Communicating your needs to people

The other thing is work. We’re indispensable and we have to be there. That was my first struggle – I need to go back to work. I need to go back to work even though we have remote work. That’s helped me so much – my company gives us 2 days of remote work a week. 

I’ve been able to keep my job because of that opportunity. Talk to the people around you, talk to your boss, talk to your assistants, talk to your co-workers. You don’t have to give them details, you just need to let them know. 

I told my boss, “Hey, there’s certain things that I’m not very good at right now” like events. I was the life of the party. Now I’m not. [I’m] kind of sitting in a corner, but I told him that. He’s an amazing boss. He’s just so understanding. He’s like, “Okay,” because he didn’t know that. So you let them know. 

Also, you can’t expect people to assume and know. You need to let people know if you’re not feeling well, because people are worried about their life. 

Many times, I would not tell my boss or people in my family how I was feeling and I kept treading on. Then you get to a point where you get upset, and it’s not their fault. They’re fine, they’re not in your shoes. You’re the one that needs to communicate, “Hey, today I’m not going to be able to go to that party because I can’t stay up after 9 p.m.” 

My lifestyle has changed completely. You can’t drink alcohol.
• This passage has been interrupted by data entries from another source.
Definition lookup_table_ge : list (Z * Z) :=
  [(0x0000000000000001, 0x2000000000000000); (0x999999999999999a, 0x1999999999999999);
   (0x47ae147ae147ae15, 0x147ae147ae147ae1); (0x6c8b4395810624de, 0x10624dd2f1a9fbe7);
   (0x7a786c226809d496, 0x1a36e2eb1c432ca5); (0x61f9f01b866e43ab, 0x14f8b588e368f084);
   (0xb4c7f34938583622, 0x10c6f7a0b5ed8d36); (0x87a6520ec08d236a, 0x1ad7f29abcaf4857);
   (0x9fb841a566d74f88, 0x15798ee2308c39df); (0xe62d01511f12a607, 0x112e0be826d694b2);
   (0xd6ae6881cb5109a4, 0x1b7cdfd9d7bdbab7); (0xdef1ed34a2a73aea, 0x15fd7fe17964955f);
   (0x7f27f0f6e885c8bb, 0x119799812dea1119); (0x650cb4be40d60df8, 0x1c25c268497681c2);
   (0xea70909833de7193, 0x16849b86a12b9b01); (0x21f3a6e0297ec143, 0x1203af9ee756159b);
   (0x6985d7cd0f313537, 0x1cd2b297d889bc2b); (0x2137dfd73f5a90f9, 0x170ef54646d49689);
   (0xe75fe645cc4873fa, 0x12725dd1d243aba0); (0xa5663d3c7a0d865d, 0x1d83c94fb6d2ac34);
   (0x511e976394d79eb1, 0x179ca10c9242235d); (0xda7edf82dd794bc1, 0x12e3b40a0e9b4f7d);
   (0x2a6498d1625bac68, 0x1e392010175ee596); (0xeeb6e0a781e2f053, 0x182db34012b25144);
   (0x58924d52ce4f26a9, 0x1357c299a88ea76a); (0x27507bb7b07ea441, 0x1ef2d0f5da7dd8aa);
   (0x52a6c95fc0655034, 0x18c240c4aecb13bb); (0x0eebd44c99eaa690, 0x13ce9a36f23c0fc9);
   (0xb17953adc3110a80, 0x1fb0f6be50601941); (0xc12ddc8b02740867, 0x195a5efea6b34767);
   (0x3424b06f3529a052, 0x14484bfeebc29f86); (0x901d59f290ee19db, 0x1039d66589687f9e);
   (0x4cfbc31db4b0295f, 0x19f623d5a8a73297); (0x3d9635b15d59bab2, 0x14c4e977ba1f5bac);
   (0x97ab5e277de16228, 0x109d8792fb4c4956); (0xf2abc9d8c9689d0d, 0x1a95a5b7f87a0ef0);
   (0x5bbca17a3aba173e, 0x154484932d2e725a); (0xafca1ac82efb45cb, 0x11039d428a8b8eae);
   (0xb2dcf7a6b1920945, 0x1b38fb9daa78e44a); (0xf57d92ebc141a104, 0x15c72fb1552d836e);
   (0xc46475896767b403, 0x116c262777579c58); (0x6d6d88dbd8a5ecd2, 0x1be03d0bf225c6f4);
   (0x8abe071646eb23db, 0x164cfda3281e38c3); (0x6efe6c11d255b649, 0x11d7314f534b609c);
   (0xb197134fb6ef8a0e, 0x1c8b821885456760); (0x27ac0f72f8bfa1a5, 0x16d601ad376ab91a);
   (0xb95672c260994e1e, 0x1244ce242c5560e1); (0xf5571e03cdc21695, 0x1d3ae36d13bbce35);
   (0x2aac18030b01abab, 0x17624f8a762fd82b); (0xbbbce0026f348956, 0x12b50c6ec4f31355);
   (0x92c7ccd0b1eda889, 0x1dee7a4ad4b81eef); (0xdbd30a408e57ba07, 0x17f1fb6f10934bf2);
   (0x7ca8d50071dfc806, 0x1327fc58da0f6ff5); (0xfaa7bb33e9660cd6, 0x1ea6608e29b24cbb);
   (0x9552fc298784d711, 0x18851a0b548ea3c9); (0xaaa8c9bad2d0ac0e, 0x139dae6f76d88307);
   (0xdddadc5e1e1aace3, 0x1f62b0b257c0d1a5); (0x7e48b04b4b488a4f, 0x191bc08eac9a4151);
   (0xcb6d59d5d5d3a1d9, 0x141633a556e1cdda); (0x3c577b1177dc817b, 0x1011c2eaabe7d7e2);
   (0xc6f25e825960cf2a, 0x19b604aaaca62636); (0x6bf518684780a5bb, 0x14919d5556eb51c5);
   (0x232a79ed06008496, 0x10747ddddf22a7d1); (0xd1dd8fe1a3340756, 0x1a53fc9631d10c81);
   (0xa7e4731ae8f66c45, 0x150ffd44f4a73d34); (0x531d28e253f8569e, 0x10d9976a5d52975d);
   (0xeb61db03b98d5762, 0x1af5bf109550f22e); (0xbc4e48cfc7a445e8, 0x159165a6ddda5b58);
   (0x6371d3d96c836b20, 0x11411e1f17e1e2ad); (0x9f1c8628ad9f11cd, 0x1b9b6364f3030448);
   (0xe5b06b53be18db0b, 0x1615e91d8f359d06); (0xeaf3890fcb4715a2, 0x11ab20e472914a6b);
   (0x44b8db4c7871bc37, 0x1c45016d841baa46); (0x03c715d6c6c1635f, 0x169d9abe03495505);
   (0x3638de456bcde919, 0x1217aefe69077737); (0x56c163a2461641c1, 0x1cf2b1970e725858);
   (0xdf011c81d1ab67ce, 0x17288e1271f51379); (0x7f3416ce4155eca5, 0x1286d80ec190dc61);
   (0x6520247d3556476e, 0x1da48ce468e7c702); (0xea801d30f7783925, 0x17b6d71d20b96c01);
   (0xbb99b0f3f92cfa84, 0x12f8ac174d612334); (0x5f5c4e532847f739, 0x1e5aacf215683854);
   (0x7f7d0b75b9d32c2e, 0x18488a5b44536043); (0x9930d5f7c7dc2358, 0x136d3b7c36a919cf);
   (0x8eb4898c72f9d226, 0x1f152bf9f10e8fb2); (0x722a07a38f2e41b8, 0x18ddbcc7f40ba628);
   (0xc1bb394fa5be9afa, 0x13e497065cd61e86); (0x9c5ec2190930f7f6, 0x1fd424d6faf030d7);
   (0x49e56814075a5ff8, 0x197683df2f268d79); (0x6e51201005e1e660, 0x145ecfe5bf520ac7);
   (0xf1da800cd181851a, 0x104bd984990e6f05); (0x4fc400148268d4f5, 0x1a12f5a0f4e3e4d6);
   (0xd96999aa01ed772b, 0x14dbf7b3f71cb711); (0xadee1488018ac5bc, 0x10aff95cc5b09274);
   (0x497ceda668de092c, 0x1ab328946f80ea54); (0x3aca57b853e4d424, 0x155c2076bf9a5510);
   (0x623b7960431d7683, 0x1116805effaeaa73); (0x9d2bf566d1c8bd9e, 0x1b5733cb32b110b8);
   (0x7dbcc452416d647f, 0x15df5ca28ef40d60); (0xcafd69db678ab6cc, 0x117f7d4ed8c33de6);
   (0xab2f0fc572778adf, 0x1bff2ee48e052fd7); (0x88f273045b92d580, 0x1665bf1d3e6a8cac);
   (0xd3f528d049424466, 0x11eaff4a98553d56); (0xb988414d4203a0a3, 0x1cab3210f3bb9557);
   (0x6139cdd76802e6e9, 0x16ef5b40c2fc7779); (0xe761717920025254, 0x125915cd68c9f92d);
   (0xa568b58e999d5086, 0x1d5b561574765b7c); (0x5120913ee14aa6d2, 0x177c44ddf6c515fd);
   (0xa74d40ff1aa21f0e, 0x12c9d0b1923744ca); (0x0baece64f769cb4a, 0x1e0fb44f50586e11);
   (0x3c8bd850c5ee3c3b, 0x180c903f7379f1a7); (0xca0979da37f1c9c9, 0x133d4032c2c7f485);
   (0xa9a8c2f6bfe942db, 0x1ec866b79e0cba6f); (0x2153cf2bccba9be3, 0x18a0522c7e709526);
   (0x1aa9728970954982, 0x13b374f06526ddb8); (0xf775840f1a88759d, 0x1f8587e7083e2f8c);
   (0x5f9136727ba05e17, 0x19379fec0698260a); (0x1940f85b9619e4df, 0x142c7ff0054684d5);
   (0xe100c6afab47ea4c, 0x1023998cd1053710); (0xce67a44c453fdd47, 0x19d28f47b4d524e7);
   (0xd852e9d69dccb106, 0x14a8729fc3ddb71f); (0x79dbee454b0a2738, 0x1086c219697e2c19);
   (0x295fe3a211a9d859, 0x1a71368f0f30468f); (0xbab31c81a7bb137a, 0x15275ed8d8f36ba5);
   (0x6228e39aec95a92f, 0x10ec4be0ad8f8951); (0x9d0e38f7e0ef7517, 0x1b13ac9aaf4c0ee8);
   (0xb0d82d931a592a79, 0x15a956e225d67253); (0x8d79be0f4847552e, 0x11544581b7dec1dc);
   (0x158f967eda0bbb7c, 0x1bba08cf8c979c94); (0x77a611ff14d62f97, 0x162e6d72d6dfb076);
   (0xf951a7ff43de8c79, 0x11bebdf578b2f391); (0xc21c3ffed2fdad8e, 0x1c6463225ab7ec1c);
   (0x01b0333242648ad8, 0x16b6b5b5155ff017); (0x0159c28e9b83a246, 0x122bc490dde659ac);
   (0xcef604175f3903a3, 0x1d12d41afca3c2ac); (0x725e69ac4c2d9c83, 0x17424348ca1c9bbd);
   (0xf5185489d68ae39c, 0x129b69070816e2fd); (0xee8d540fbdab05c6, 0x1dc574d80cf16b2f);
   (0xbed77672fe226b05, 0x17d12a4670c1228c); (0xff12c528cb4ebc04, 0x130dbb6b8d674ed6);
   (0xcb513b74787df9a0, 0x1e7c5f127bd87e24); (0x090dc929f9fe614d, 0x18637f41fcad31b7);
   (0xa0d7d42194cb810a, 0x1382cc34ca2427c5); (0x67bfb9cf5478ce77, 0x1f37ad21436d0c6f);
   (0x1fcc94a5dd2d71f9, 0x18f9574dcf8a7059); (0x7fd6dd517dbdf4c7, 0x13faac3e3fa1f37a);
   (0xffdf17746497f706, 0x0ffbbcfe994e5c61); (0x6631bf20a0f324d6, 0x1992c7fdc216fa36);
   (0xb827cc1a1a5c1d78, 0x14756ccb01abfb5e); (0x935309ae7b7ce460, 0x105df0a267bcc918);
   (0x1eeb42b0c594a099, 0x1a2fe76a3f9474f4); (0xe58902270476e6e1, 0x14f31f8832dd2a5c);
   (0xb7a0ce859d2bebe7, 0x10c27fa028b0eeb0); (0x59014a6f61dfdfd8, 0x1ad0cc33744e4ab4);
   (0xe0cdd525e7e64cad, 0x1573d68f903ea229); (0x4d7177518651d6f1, 0x11297872d9cbb4ee);
   (0x7be8bee8d6e957e8, 0x1b758d848fac54b0); (0xfcba3253df211320, 0x15f7a46a0c89dd59);
   (0x63c8284318e74280, 0x1192e9ee706e4aae); (0x060d0d3827d86a66, 0x1c1e43171a4a1117);
   (0x6b3da42cecad21eb, 0x167e9c127b6e7412); (0x88fe1cf0bd574e56, 0x11fee341fc585cdb);
   (0x419694b462254a23, 0x1ccb0536608d615f); (0x67abaa29e81dd4e9, 0x1708d0f84d3de77f);
   (0xb95621bb2017dd87, 0x126d73f9d764b932); (0xc223692b668c95a5, 0x1d7becc2f23ac1ea);
   (0xce82ba891ed6de1d, 0x179657025b6234bb); (0xa53562074bdf1818, 0x12deac01e2b4f6fc);
   (0x3b889cd87964f359, 0x1e3113363787f194); (0xfc6d4a46c783f5e1, 0x18274291c6065adc);
   (0x30576e9f06032b1a, 0x13529ba7d19eaf17); (0x1a257dcb3cd1de90, 0x1eea92a61c311825);
   (0x481dfe3c30a7e540, 0x18bba884e35a79b7); (0xd34b31c9c0865100, 0x13c9539d82aec7c5);
   (0x5211e942cda3b4cd, 0x1fa885c8d117a609); (0x74db21023e1c90a4, 0x19539e3a40dfb807);
   (0xf715b401cb4a0d50, 0x1442e4fb67196005); (0xf8de299b09080aa7, 0x103583fc527ab337);
   (0x8e304291a80cddd7, 0x19ef3993b72ab859); (0x3e8d020e200a4b13, 0x14bf6142f8eef9e1);
   (0x653d9b3e80083c0f, 0x10991a9bfa58c7e7); (0x6ec8f864000d2ce4, 0x1a8e90f9908e0ca5);
   (0x8bd3f9e999a423ea, 0x153eda614071a3b7); (0x3ca994bae1501cbb, 0x10ff151a99f482f9);
   (0xc775bac49bb3612b, 0x1b31bb5dc320d18e); (0xd2c4956a16291a89, 0x15c162b168e70e0b);
   (0xdbd0778811ba7ba1, 0x11678227871f3e6f); (0x2c80bf401c5d929b, 0x1bd8d03f3e9863e6);
   (0xbd33cc3349e47549, 0x16470cff6546b651); (0xca8fd68f6e505dd4, 0x11d270cc51055ea7);
   (0x4419574be3b3c953, 0x1c83e7ad4e6efdd9); (0x0347790982f63aa9, 0x16cfec8aa52597e1);
   (0xcf6c60d468c4fbba, 0x123ff06eea847980); (0xe57a34870e07f92a, 0x1d331a4b10d3f59a);
   (0x512e906c0b399422, 0x175c1508da432ae2); (0xda8ba6bcd5c7a9b5, 0x12b010d3e1cf5581);
   (0x90df712e22d90f87, 0x1de6815302e5559c); (0xda4c5a8b4f140c6c, 0x17eb9aa8cf1dde16);
   (0xaea37ba2a5a9a38a, 0x1322e220a5b17e78); (0x7dd25f6aa2a905a9, 0x1e9e369aa2b59727);
   (0x97db7f888220d154, 0x187e92154ef7ac1f); (0x797c6606ce80a777, 0x139874ddd8c6234c);
   (0x8f2d700ae4010bf1, 0x1f5a549627a36bad); (0x0c2459a25000d65a, 0x191510781fb5efbe);
   (0x701d1481d99a4515, 0x1410d9f9b2f7f2fe); (0xc017439b147b6a77, 0x100d7b2e28c65bfe);
   (0xccf205c4ed9243f2, 0x19af2b7d0e0a2cca); (0x0a5b37d0be0e9cc2, 0x148c22ca71a1bd6f);
   (0x0848f973cb3ee3ce, 0x10701bd527b4978c); (0xda0e5bec78649fb0, 0x1a4cf9550c5425ac);
   (0x7b3eaff060507fc0, 0x150a6110d6a9b7bd); (0x95cbbff380406633, 0x10d51a73deee2c97);
   (0xefac665266cd7052, 0x1aee90b964b04758); (0x2623850eb8a459db, 0x158ba6fab6f36c47);
   (0x1e82d0d893b6ae49, 0x113c85955f29236c); (0xfd9e1af41f8ab075, 0x1b9408eefea838ac);
   (0x97b1af29b2d559f7, 0x16100725988693bd); (0xac8e25baf5777b2c, 0x11a66c1e139edc97);
   (0x7a7d092b2258c513, 0x1c3d79c9b8fe2dbf); (0x61fda0ef4ead6a76, 0x169794a160cb57cc);
   (0xe7fe1a590bbdeec5, 0x1212dd4de7091309); (0xa6635d5b45fcb13a, 0x1ceafbafd80e84dc);
   (0x851c4aaf6b308dc8, 0x172262f3133ed0b0); (0xd0e36ef2bc26d7d4, 0x1281e8c275cbda26);
   (0xb49f17eac6a48c86, 0x1d9ca79d894629d7); (0x2a18dfef0550706b, 0x17b08617a104ee46);
   (0x54e0b3259dd9f389, 0x12f39e794d9d8b6b); (0x87cdeb6f62f65274, 0x1e5297287c2f4578);
   (0xd30b22bf825ea85d, 0x18421286c9bf6ac6); (0x0f3c1bcc684bb9e4, 0x13680ed23aff889f);
   (0x18602c7a4079296d, 0x1f0ce4839198da98); (0x46b356c833942124, 0x18d71d360e13e213);
   (0x388f78a029434db6, 0x13df4a91a4dcb4dc); (0x2d3f93b35435d7c5, 0x0fe5d54150b090b0);
   (0x153285ebb9efbfa2, 0x196fbb9bb44db44d); (0xaa8ed189618c994e, 0x145962e2f6a4903d);
   (0xeed8a7a11ad6e10c, 0x1047824f2bb6d9ca); (0x7e27729b5e249b45, 0x1a0c03b1df8af611);
   (0xfe85f549181d4904, 0x14d6695b193bf80d); (0xcb9e5dd4134aa0d0, 0x10ab877c142ff9a4);
   (0xdf63c9535211014d, 0x1aac0bf9b9e65c3a); (0x191ca10f74da6771, 0x15566ffafb1eb02f);
   (0xadb080d92a4852c1, 0x1111f32f2f4bc025); (0x15e7348eaa0d5134, 0x1b4feb7eb212cd09);
   (0xab1f5d3eee710dc4, 0x15d98932280f0a6d); (0xbc1917658b8da49d, 0x117ad428200c0857);
   (0x2cf4f23c127c3a94, 0x1bf7b9d9cce00d59); (0xf0c3f4fcdb969543, 0x165fc7e170b33de0);
   (0x5a365d9716121103, 0x11e6398126f5cb1a); (0x9056fc24f01ce804, 0x1ca38f350b22de90);
   (0xd9df301d8ce3ecd0, 0x16e93f5da2824ba6); (0xe17f59b13d8323da, 0x125432b14ecea2eb);
   (0x68cbc2b52f38395c, 0x1d53844ee47dd179); (0x53d6355dbf602de3, 0x177603725064a794);
   (0xa9782ab165e68b1c, 0x12c4cf8ea6b6ec76); (0x0f26aab56fd744fa, 0x1e07b27dd78b13f1);
   (0x3f52222abfdf6a62, 0x18062864ac6f4327); (0x65db4e88997f884e, 0x1338205089f29c1f);
   (0x6fc54a7428cc0d4a, 0x1ec033b40fea9365); (0x596aa1f68709a43b, 0x1899c2f673220f84);
   (0xadeee7f86c07b696, 0x13ae3591f5b4d936); (0x497e3ff3e00c5756, 0x1f7d228322baf524);
   (0xd464fff64cd6ac45, 0x1930e868e89590e9); (0x4383fff83d7889d1, 0x14272053ed4473ee);
   (0xcf9cccc69793a174, 0x101f4d0ff1038ff1); (0x7f6147a425b90252, 0x19cbae7fe805b31c);
   (0xcc4dd2e9b7c7350f, 0x14a2f1ffecd15c16); (0x3d0b0f215fd290d9, 0x10825b3323dab012);
   (0x61ab4b689950e7c1, 0x1a6a2b85062ab350); (0x4e22a2ba1440b967, 0x1521bc6a6b555c40);
   (0x0b4ee894dd009453, 0x10e7c9eebc4449cd); (0x1217da87c800ed51, 0x1b0c764ac6d3a948);
   (0xdb46486ca000bdda, 0x15a391d56bdc876c); (0x490506bd4ccd64af, 0x114fa7ddefe39f8a);
   (0xa8080ac87ae23ab1, 0x1bb2a62fe638ff43); (0x5339a239fbe82ef4, 0x162884f31e93ff69);
   (0x75c7b4fb2fecf25d, 0x11ba03f5b20fff87); (0x22d92191e647ea2e, 0x1c5cd322b67fff3f);
   (0xb57a8141850654f2, 0x16b0a8e891ffff65); (0xc4620101373843f5, 0x1226ed86db3332b7);
   (0x3a366801f1f39fee, 0x1d0b15a491eb8459); (0xfb5eb99b27f6198b, 0x173c115074bc69e0);
   (0x2f7efae2865e7ad6, 0x129674405d6387e7); (0xe597f7d0d6fd9156, 0x1dbd86cd6238d971);
   (0x8479930d78cadaab, 0x17cad23de82d7ac1); (0xd06142712d6f1556, 0x1308a831868ac89a);
   (0x4d686a4eaf182222, 0x1e74404f3daada91); (0xa453883ef279b4e8, 0x185d003f6488aeda);
   (0xe9dc6cff28615d87, 0x137d99cc506d58ae); (0xa960ae650d6895a4, 0x1f2f5c7a1a488de4);
   (0xbab3beb73ded4483, 0x18f2b061aea07183)].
I can’t do certain activities in the sun, for example, I can’t take sunlight. I changed a little bit of my lifestyle, but I let people know. I let them know I’m a little different now. I’m still me, but we’re going to have to do things a little different. 

What’s your top advice to others?

I got so much support after I started speaking up. If you stay silent, it’s not going to help you. At the beginning, I was like, I’m not going to bother. Then you’re the one that is going home hurt and sad, and they’re not to blame. They don’t know what you’re feeling. So speak up. Let people know. Find a buddy if you need to. My husband’s my buddy. I call him, “Carlos, I know you’re a health nut, so you need to help me now.” 

In this case, for example, you ask for help and sometimes you’re going to get help that is not what you thought you needed or the person. Take what they’re giving you. My friend gave me this mug, it says “Mindset Is Everything.” I read a book called “The Biology Of Belief.”

They focus on the placebo effect and the fact that 30% of people just heal without taking medicine. Focus on that. I mean, how amazing is it that just by believing that you’re taking something your own body will heal?